Independence in Scotland has been overtaken by the global recession, with this result a massive setback for the SNP.
The only small party to have made any headway since the recession began has been the BNP.
The role now for the left would seem to me to be in organising against the BNP on the ground as well as providing support and solidarity with the wave of trade union struggles that are happening and will happen with increasing regularity in advance of the general election. The days of trying to cobble together electoral pacts out of thin air, of ever diminishing left formations deluding themselves, surely those days are over.
Comment by John — 14 November, 2009 @ 9:30 am
What are you on about Larry? UAF is backing the Scotland United demo and not “doing their own thing”.
Comment by Mike — 14 November, 2009 @ 9:31 am
Without proportional representation, left politics is a big waste of fucking time.
Only if you’re daft enough to see elections as the be-all-and-end-all of politics. when in fact they’re a minor facet of it.
Comment by Keith Watermelon — 14 November, 2009 @ 10:02 am
What are you on about Larry? UAF is backing the Scotland United demo and not “doing their own thing”.
Ignore him, Mike. Larry ‘Ted’ Nugent is barking mad.
Comment by Keith Watermelon — 14 November, 2009 @ 10:13 am
88# other socialist posts on this thread say different. Pay attention!
Comment by Larry N — 14 November, 2009 @ 10:20 am
#80 - >
That just about sums up the self-indulgent vanity projects and profiles of Sheridan & Scargill
Comment by scarlet fenian — 14 November, 2009 @ 10:47 am
The quote from #80 was missing in previous post -
“Stupid, stupid stupid fucking wankers!”
- just to repeat………sums up self-indulgent vanity projects and profiles of Scargill & Sheridan
Comment by scarlet fenian — 14 November, 2009 @ 10:52 am
#91
Of course, the deluded sect that is the SSP are blameless. Yes, that’s why they managed an impressive 152 votes.

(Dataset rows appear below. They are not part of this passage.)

(** X14: every protocol attempt calls the RHP-v2 transport exactly once, on
    the host's address and key, with a time limit of at most 6 minutes. The
    RHP-v3 transport is called exactly when RHP-v2 returned no error, once,
    with the same limit and key, on the SiaMux address of the settings just
    received; the attempt then ends with the RHP-v3 error. Otherwise RHP-v3
    is not called, the price table stays at its zero value and the attempt
    ends with the RHP-v2 error. *)
Theorem rhp3_only_after_rhp2 env latencies host :
  let a := protocolAttempt env latencies host in
  let limit := wrap64 (scanTimeout latencies + 4 * Minute) in
  let v2 := WithTransportV2 env limit (NetAddress host) (hPublicKey host) in
  let v3 := WithTransportV3 env limit (SiamuxAddr (fst v2)) (hPublicKey host) in
  limit <= 6 * Minute /\
  List.filter is_rhp2_call (at_calls a)
    = [CallWithTransportV2 limit (NetAddress host) (hPublicKey host)] /\
  at_settings a = fst v2 /\
  (snd v2 = None ->
     List.filter is_rhp3_call (at_calls a)
       = [CallWithTransportV3 limit (SiamuxAddr (fst v2)) (hPublicKey host)] /\
     at_success a = true /\ at_pt a = fst v3 /\ at_err a = snd v3) /\
  (snd v2 <> None ->
     List.filter is_rhp3_call (at_calls a) = [] /\
     at_success a = false /\ at_pt a = zeroPriceTable /\ at_err a = snd v2).
Proof.
  intros a limit v2 v3.
  assert (Hlim : limit <= 6 * Minute).
  { subst limit.
    assert (Ht : minDuration <= scanTimeout latencies <= 2 * Minute).
    { unfold scanTimeout.
      destruct (Z.of_nat (length latencies) =? minScans); [|unfold_durations; lia].
      pose proof (wrap64_range (nth (length latencies / 2)%nat latencies 0 * 5)) as Hw.
      unfold in_int64 in Hw.
      destruct (Z.gtb_spec (wrap64 (nth (length latencies / 2)%nat latencies 0 * 5))
                  (2 * Minute)); unfold_durations; lia. }
    rewrite wrap64_id by (unfold in_int64; unfold_durations; lia).
    unfold_durations. lia. }
  split; [exact Hlim|].
  subst a. unfold protocolAttempt. fold limit. fold v2.
  destruct v2 as [settings [e|]] eqn:Hv2; cbn [fst snd] in *.
  - destruct (minScans <? Z.of_nat (length latencies)); cbn;
      repeat split; auto; try congruence; intros; congruence.
  - fold v3. destruct v3 as [pt err3] eqn:Hv3.
    destruct (minScans <? Z.of_nat (length latencies)); cbn;
      repeat split; auto; try congruence; intros; congruence.
Qed.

It should be recalled that Sheridan and Solidarity had in fact attempted to put forward a unity candidate supported by the unions.
Didn’t happen. Wonder why?
Comment by Anonymous — 14 November, 2009 @ 10:57 am
90#
Talisman politics is the only project they can offer the electorate. We need a history of leadership and work in our communities, not fake suntanned and tainted cave dwellers like Sheridan, parachuted into nearly every contest to prop his flagging reputation.
Comment by Larry N — 14 November, 2009 @ 11:09 am
#93
This is wrong. Yes, work in the communities, but to attempt to paint the parlous state of the left as solely the result of subjective factors is to demonstrate a lack of understanding of the role that class struggle plays in determining the state of the left.
The splits in both the SSP and Respect each reflect the degeneration within the class itself. This idea that the working class is just waiting for the right electoral pact or combination of parties and sects to come along and show them the true way is ludicrous.
The class struggle drives the fortunes of the left, which then mobilises to guide that struggle. Substituting ourselves for the working class is a one way ticket to defeat and demoralisation.
Comment by John — 14 November, 2009 @ 11:18 am
94#
You are correct to point out the degeneration in unity and partnership between the small forces of the left in Scotland. But you are deluding yourself if you dismiss the oneupmanship factor that drives Solidarity. It is certainly subjective and certainly not class struggle politics.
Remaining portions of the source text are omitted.